Frühgeburtlichkeit führt zu einem erhöhten Risiko für vielfältige postnatale Komplikationen, die teilweise durch die Adaption an das neue extrauterine Milieu oder durch die Behandlung verursacht werden. Insbesondere das postnatale Auftreten der ROP sowie deren Behandlung können schwerwiegende Konsequenzen hinsichtlich der Sehfunktion und Augenmorphologie im späteren Leben bedeuten. Jedes Jahr erleiden weltweit ca. 20.000 Frühgeborene eine Erblindung oder schwere Sehbeeinträchtigung als Folge einer ROP. Die ROP entwickelt sich bei Frühgeborenen v. a. durch Schwankungen des Sauerstoffpartialdrucks (pO2) nach der Geburt, und es kommt zu pathologischen Gefäßeinsprossungen an den noch persistierenden avaskulären Netzhautarealen. Um eine Netzhautablösung und einen Sehverlust zu vermeiden, ist eine Behandlung der fortgeschrittenen ROP-Stadien notwendig. In den letzten Jahrzehnten des vergangenen Jahrhunderts wurde v. a. eine Behandlung der ROP mittels Kryo- und Lasertherapie durchgeführt. Neuere Studien zeigen die Möglichkeit einer intravitrealen Anti-VEGF(„vascular endothelial growth factor“)-Therapie auf. Frühgeburtlichkeit wie auch die ROP sowie die verschiedenen Arten der ROP-Behandlung führen zu vielfältigen funktionellen und morphologischen Augenveränderungen in der Kindheit und Jugend.

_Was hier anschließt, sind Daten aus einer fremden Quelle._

(** C5. [can_we_scrape] is true exactly when the item is released and
    [should_submit] holds; it is false when either fails. *)
Theorem can_we_scrape_released_and_should_submit :
  forall (item : MediaItem) (w : World),
    (fst (can_we_scrape cfg wall item w) = true <->
       is_released (base item) = true /\
       fst (should_submit cfg wall item w) = true)
    /\ (is_released (base item) = false ->
          fst (can_we_scrape cfg wall item w) = false)
    /\ (fst (should_submit cfg wall item w) = false ->
          fst (can_we_scrape cfg wall item w) = false).
Proof.
  intros item w. rewrite can_we_scrape_value. repeat split.
  - apply andb_true_iff in H. apply H.
  - apply andb_true_iff in H. apply H.
  - intros [-> ->]. reflexivity.
  - intros ->. reflexivity.
  - intros ->. apply andb_false_r.
Qed.

End BackoffFacts.

(* ------------------------------------------------------------------ *)
(** ** The hierarchy walker *)

Lemma States_eqb_eq (a b : States) : States_eqb a b = true <-> a = b.
Proof.
  destruct a, b; simpl; split; intros H;
    try reflexivity; try discriminate.
  - apply String.eqb_eq in H. congruence.
  - injection H as ->. apply String.eqb_refl.
Qed.

Lemma partial_loop_flat_map (sres : list Season) (res : list MediaItem) :
  fold_left partial_step sres res = res ++ flat_map frontier_unit sres.
Proof.
  revert res. induction sres as [|s sres IH]; simpl; intros res.
  - symmetry. apply app_nil_r.
  - rewrite IH. unfold partial_step, frontier_unit.
    destruct (forallb released_incomplete (episodes s));
      rewrite <- app_assoc; reflexivity.
Qed.

Section WalkerFacts.

Variable cfg : Settings.
Variable wall : nat -> Z.

Lemma incomplete_child_value (c : MediaItem) (w : World) :
  fst (incomplete_child cfg wall c w) =
  not_completed (base c) && is_released (base c) &&
  fst (should_submit cfg wall c w).
Proof.
  unfold incomplete_child.
  destruct (not_completed (base c) && is_released (base c)); reflexivity.
Qed.





Lemma partial_state_value (item : MediaItem) (w : World) :
  fst (partial_state cfg wall item w) =
  if negb (States_eqb (last_state (base item)) PartiallyCompleted) then PFalse
  else if fst (can_we_scrape cfg wall item w) then PFalse
  else match item with
       | IShow sh =>
           PList (flat_map frontier_unit
                    (fst (filterM (fun s => incomplete_child cfg wall (ISeason s))
                                  (seasons sh)
                                  (snd (can_we_scrape cfg wall item w)))))
       | ISeason se =>
           PList (map IEpisode
                    (filter (fun e => is_released (episode_base e)) (episodes se)))
       | _ => PItem item
       end.
Proof.
  unfold partial_state.
  destruct (negb (States_eqb (last_state (base item)) PartiallyCompleted));
    [reflexivity|].
  unfold bind. destruct (can_we_scrape cfg wall item w) as [ok w1]. simpl.
  destruct ok; [reflexivity|].
  destruct item; try reflexivity.
  destruct (filterM _ (seasons sh) w1) as [sres w2]. simpl.
  rewrite partial_loop_flat_map. reflexivity.
Qed.



(** C10. For a leaf (Movie or Episode) whose [last_state] is
    [PartiallyCompleted] and that [can_we_scrape] refuses, [partial_state]
    returns the item itself, neither [False] nor a list; a Show or a Season
    in the same situation gets a list, and any item outside it gets
    [False]: three shapes of result. *)
Theorem partial_state_leaf_returns_item :
  forall (item : MediaItem) (w : World),
    is_leaf item = true ->
    last_state (base item) = PartiallyCompleted ->
    fst (can_we_scrape cfg wall item w) = false ->
    fst (partial_state cfg wall item w) = PItem item
    /\ fst (partial_state cfg wall item w) <> PFalse
    /\ (forall l, fst (partial_state cfg wall item w) <> PList l)
    /\ (forall other w',
          is_leaf other = false ->
          last_state (base other) = PartiallyCompleted ->
          fst (can_we_scrape cfg wall other w') = false ->
          exists l, fst (partial_state cfg wall other w') = PList l)
    /\ (forall other w',
          last_state (base other) <> PartiallyCompleted \/
          fst (can_we_scrape cfg wall other w') = true ->
          fst (partial_state cfg wall other w') = PFalse).
Proof.
  intros item w Hleaf Hls Hgate.
  assert (Hpc : States_eqb PartiallyCompleted PartiallyCompleted = true)
    by reflexivity.
  assert (Hitem : fst (partial_state cfg wall item w) = PItem item).
  { rewrite partial_state_value, Hls, Hpc, Hgate. simpl.
    destruct item; simpl in Hleaf; try discriminate; reflexivity. }
  rewrite Hitem. split; [reflexivity|]. split; [discriminate|].
  split; [discriminate|]. split.
  - intros other w' Hl Hs Hg.
    rewrite partial_state_value, Hs, Hpc, Hg. simpl.
    destruct other; simpl in Hl; try discriminate; eexists; reflexivity.
  - intros other w' H. rewrite partial_state_value.
    destruct (States_eqb (last_state (base other)) PartiallyCompleted) eqn:E;
      simpl; [|reflexivity].
    apply States_eqb_eq in E.
    destruct H as [H|H]; [contradiction | rewrite H; reflexivity].
Qed.

End WalkerFacts.

(* ------------------------------------------------------------------ *)
(** ** Fan-out and merge *)

Lemma skipn_own_length {A} (l evs : list A) :
  skipn (List.length l) (l ++ evs) = evs.
Proof. induction l as [|x l IH]; simpl; [reflexivity | exact IH]. Qed.

Lemma new_events_of_trace {A} (m : St A) (w : World) (evs : list Event) :
  trace (snd (m w)) = trace w ++ evs -> new_events m w = evs.
Proof. intros H. unfold new_events. rewrite H. apply skipn_own_length. Qed.

Lemma queries_app (l l' : list Event) : queries (l ++ l') = queries l ++ queries l'.
Proof. unfold queries. apply flat_map_app. Qed.

Lemma excepthooks_app (l l' : list Event) :
  excepthooks (l ++ l') = excepthooks l ++ excepthooks l'.
Proof. unfold excepthooks. apply flat_map_app. Qed.

Lemma duplicate_notices_app (l l' : list Event) :
  duplicate_notices (l ++ l') = duplicate_notices l ++ duplicate_notices l'.
Proof. unfold duplicate_notices. apply flat_map_app. Qed.

(** The barrier of [scrape]: what the shared state holds once every worker
    is joined, and what the fan-out left in the trace. *)
Lemma join_spec (workers : list Service) (item : MediaItem)
      (acc : Dict.t string * Z) (w : World) :
  join workers item acc w =
  ((fold_left Dict.update (returned_of item workers) (fst acc),
    snd acc + total_offered item workers),
   mkWorld (ticks w) (trace w ++ join_events item workers)).
Proof.
  revert acc w. induction workers as [|s workers IH]; intros [results total] w.
  - simpl. unfold ret, total_offered. simpl.
    rewrite Z.add_0_r, app_nil_r. destruct w; reflexivity.
  - simpl. unfold bind, run_service, emit, ret, bind.
    unfold returned_of, total_offered, join_events in *. simpl.
    destruct (service_run s item) as [d|e]; simpl; rewrite IH; simpl.
    + rewrite <- app_assoc. simpl. f_equal. f_equal. lia.
    + rewrite <- !app_assoc. simpl. reflexivity.
Qed.

Lemma merged_mapping_fold (self : Scraping) (sch : Schedule) (item : MediaItem) :
  merged_mapping self sch item =
  fold_left Dict.update (returned_of item (sch (threads self))) [].
Proof. unfold merged_mapping. rewrite join_spec. reflexivity. Qed.

Lemma total_results_offered (self : Scraping) (sch : Schedule) (item : MediaItem) :
  total_results self sch item = total_offered item (sch (threads self)).
Proof. unfold total_results. rewrite join_spec. reflexivity. Qed.

Lemma sum_permutation (l l' : list Z) :
  Permutation l l' -> fold_right Z.add 0 l = fold_right Z.add 0 l'.
Proof.
  induction 1; simpl; lia.
Qed.

Lemma returned_of_permutation (item : MediaItem) (l l' : list Service) :
  Permutation l l' -> Permutation (returned_of item l) (returned_of item l').
Proof. intros H. unfold returned_of. apply Permutation_flat_map, H. Qed.

(** The count of offered pairs does not depend on the order of the merges. *)
Lemma total_offered_permutation (item : MediaItem) (l l' : list Service) :
  Permutation l l' -> total_offered item l = total_offered item l'.
Proof.
  intros H. unfold total_offered. apply sum_permutation, Permutation_map.
  apply returned_of_permutation, H.
Qed.

Lemma excepthooks_join_events (item : MediaItem) (workers : list Service) :
  excepthooks (join_events item workers) =
  flat_map (fun s => match service_run s item with
                     | Raised e => [(service_name s, e)]
                     | Returned _ => []
                     end) workers.
Proof.
  induction workers as [|s workers IH]; simpl; [reflexivity|].
  change (BackendQuery (service_name s) :: ?l ++ ?r) with
    ((BackendQuery (service_name s) :: l) ++ r).
  unfold join_events in *. simpl.
  rewrite excepthooks_app, IH.
  destruct (service_run s item); reflexivity.
Qed.

Lemma duplicate_notices_join_events (item : MediaItem) (workers : list Service) :
  duplicate_notices (join_events item workers) = [].
Proof.
  induction workers as [|s workers IH]; simpl; [reflexivity|].
  unfold join_events in *. simpl.
  rewrite duplicate_notices_app, IH.
  destruct (service_run s item); reflexivity.
Qed.

Lemma log_parsed_spec (item : MediaItem) (s : Stream) (w : World) :
  exists evs,
    log_parsed item s w = (tt, mkWorld (ticks w) (trace w ++ evs))
    /\ queries evs = [] /\ excepthooks evs = [] /\ duplicate_notices evs = [].
Proof.
  unfold log_parsed. destruct item; st_unfold.
  - exists [LoggerDebug (MsgParsed KMovie s)]. repeat split.
  - exists [LoggerDebug (MsgParsed KShow s)]. repeat split.
  - exists [LoggerDebug (MsgParsed KSeason s)]. repeat split.
  - exists [LoggerDebug (MsgParsed KEpisode s)]. repeat split.
Qed.

Lemma forM_log_parsed_spec (item : MediaItem) (l : list Stream) (w : World) :
  exists evs,
    forM_ l (log_parsed item) w = (tt, mkWorld (ticks w) (trace w ++ evs))
    /\ queries evs = [] /\ excepthooks evs = [] /\ duplicate_notices evs = [].
Proof.
  revert w. induction l as [|s l IH]; intros w; simpl.
  - exists []. unfold ret. rewrite app_nil_r. destruct w. repeat split.
  - unfold bind.
    destruct (log_parsed_spec item s w) as [e1 [-> [Hq1 [Hx1 Hd1]]]].
    destruct (IH (mkWorld (ticks w) (trace w ++ e1))) as [e2 [-> [Hq2 [Hx2 Hd2]]]].
    exists (e1 ++ e2). simpl. rewrite <- app_assoc.
    rewrite queries_app, excepthooks_app, duplicate_notices_app.
    rewrite Hq1, Hq2, Hx1, Hx2, Hd1, Hd2. repeat split.
Qed.

Section ScrapeFacts.

Variable cfg : Settings.
Variable _parse_results :
  MediaItem -> Dict.t string -> bool -> Outcome (Dict.t Stream).

(** [scrape] as a whole: its result is the ranker's, applied to the merged
    mapping; its events are those of the fan-out, then the duplicate
    notice when the counts differ, then the debug lines of the ranking. *)
Lemma scrape_spec (self : Scraping) (sch : Schedule) (item : MediaItem)
      (log : bool) (w : World) :
  exists parsed,
    scrape cfg _parse_results self sch item log w =
    (_parse_results item (merged_mapping self sch item) log,
     mkWorld (ticks w)
       (trace w ++ join_events item (sch (threads self)) ++
        (if total_results self sch item =? Dict.len (merged_mapping self sch item)
         then []
         else [LoggerDebug (MsgDuplicates (log_string (base item))
                 (total_results self sch item)
                 (total_results self sch item
                  - Dict.len (merged_mapping self sch item)))]) ++
        parsed))
    /\ queries parsed = [] /\ excepthooks parsed = []
    /\ duplicate_notices parsed = [].
Proof.
  unfold scrape, merged_mapping, total_results. unfold bind at 1.
  rewrite !join_spec. cbn [fst snd ticks trace app Z.add].
  set (results := fold_left Dict.update (returned_of item (sch (threads self))) []).
  set (total := total_offered item (sch (threads self))).
  set (evs := join_events item (sch (threads self))).
  unfold bind at 1.
  set (notice := LoggerDebug (MsgDuplicates (log_string (base item)) total
                                            (total - Dict.len results))).
  assert (Hw : when (negb (total =? Dict.len results)) (emit notice)
                    (mkWorld (ticks w) (trace w ++ evs)) =
               (tt, mkWorld (ticks w)
                      (trace w ++ evs ++
                       (if total =? Dict.len results then [] else [notice])))).
  { destruct (total =? Dict.len results); unfold when, emit, ret; simpl.
    - rewrite app_nil_r. reflexivity.
    - rewrite <- app_assoc. reflexivity. }
  rewrite Hw. clear Hw.
  destruct (_parse_results item results log) as [sorted|e].
  - unfold bind, ret, when.
    set (top_results := firstn 10 (Dict.values sorted)).
    destruct (negb (Nat.eqb (List.length sorted) 0) && (log && debug cfg)); simpl.
    + destruct (forM_log_parsed_spec item top_results
                  (mkWorld (ticks w)
                     (trace w ++ evs ++
                      (if total =? Dict.len results then [] else [notice]))))
        as [parsed [-> [Hq [Hx Hd]]]].
      exists parsed. simpl. rewrite <- !app_assoc. repeat split; assumption.
    + exists []. rewrite !app_nil_r. repeat split.
  - exists []. unfold ret. rewrite !app_nil_r. repeat split.
Qed.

Li et al. präsentieren in ihrem Beitrag eine Übersicht über die Auswirkungen insbesondere der ROP auf die Augenentwicklung in der Kindheit und Jugend [2].

Diese vielfältigen okulären Veränderungen aufgrund von Frühgeburtlichkeit scheinen lebenslang zu persistieren. Fieß et al. fassen diese neuen Erkenntnisse in ihrem Übersichtsartikel zusammen und präsentieren die langfristigen Auswirkungen von Frühgeburtlichkeit auf die Augenentwicklung noch Jahrzehnte nach der Geburt [3]. Diese Ergebnisse weisen darauf hin, dass es fetale Ursprünge für erwachsene Augenerkrankungen zu geben scheint. Dies könnte eine Bedeutung für die augenärztliche Kontrolle und deren Intervalle im Erwachsenenalter haben.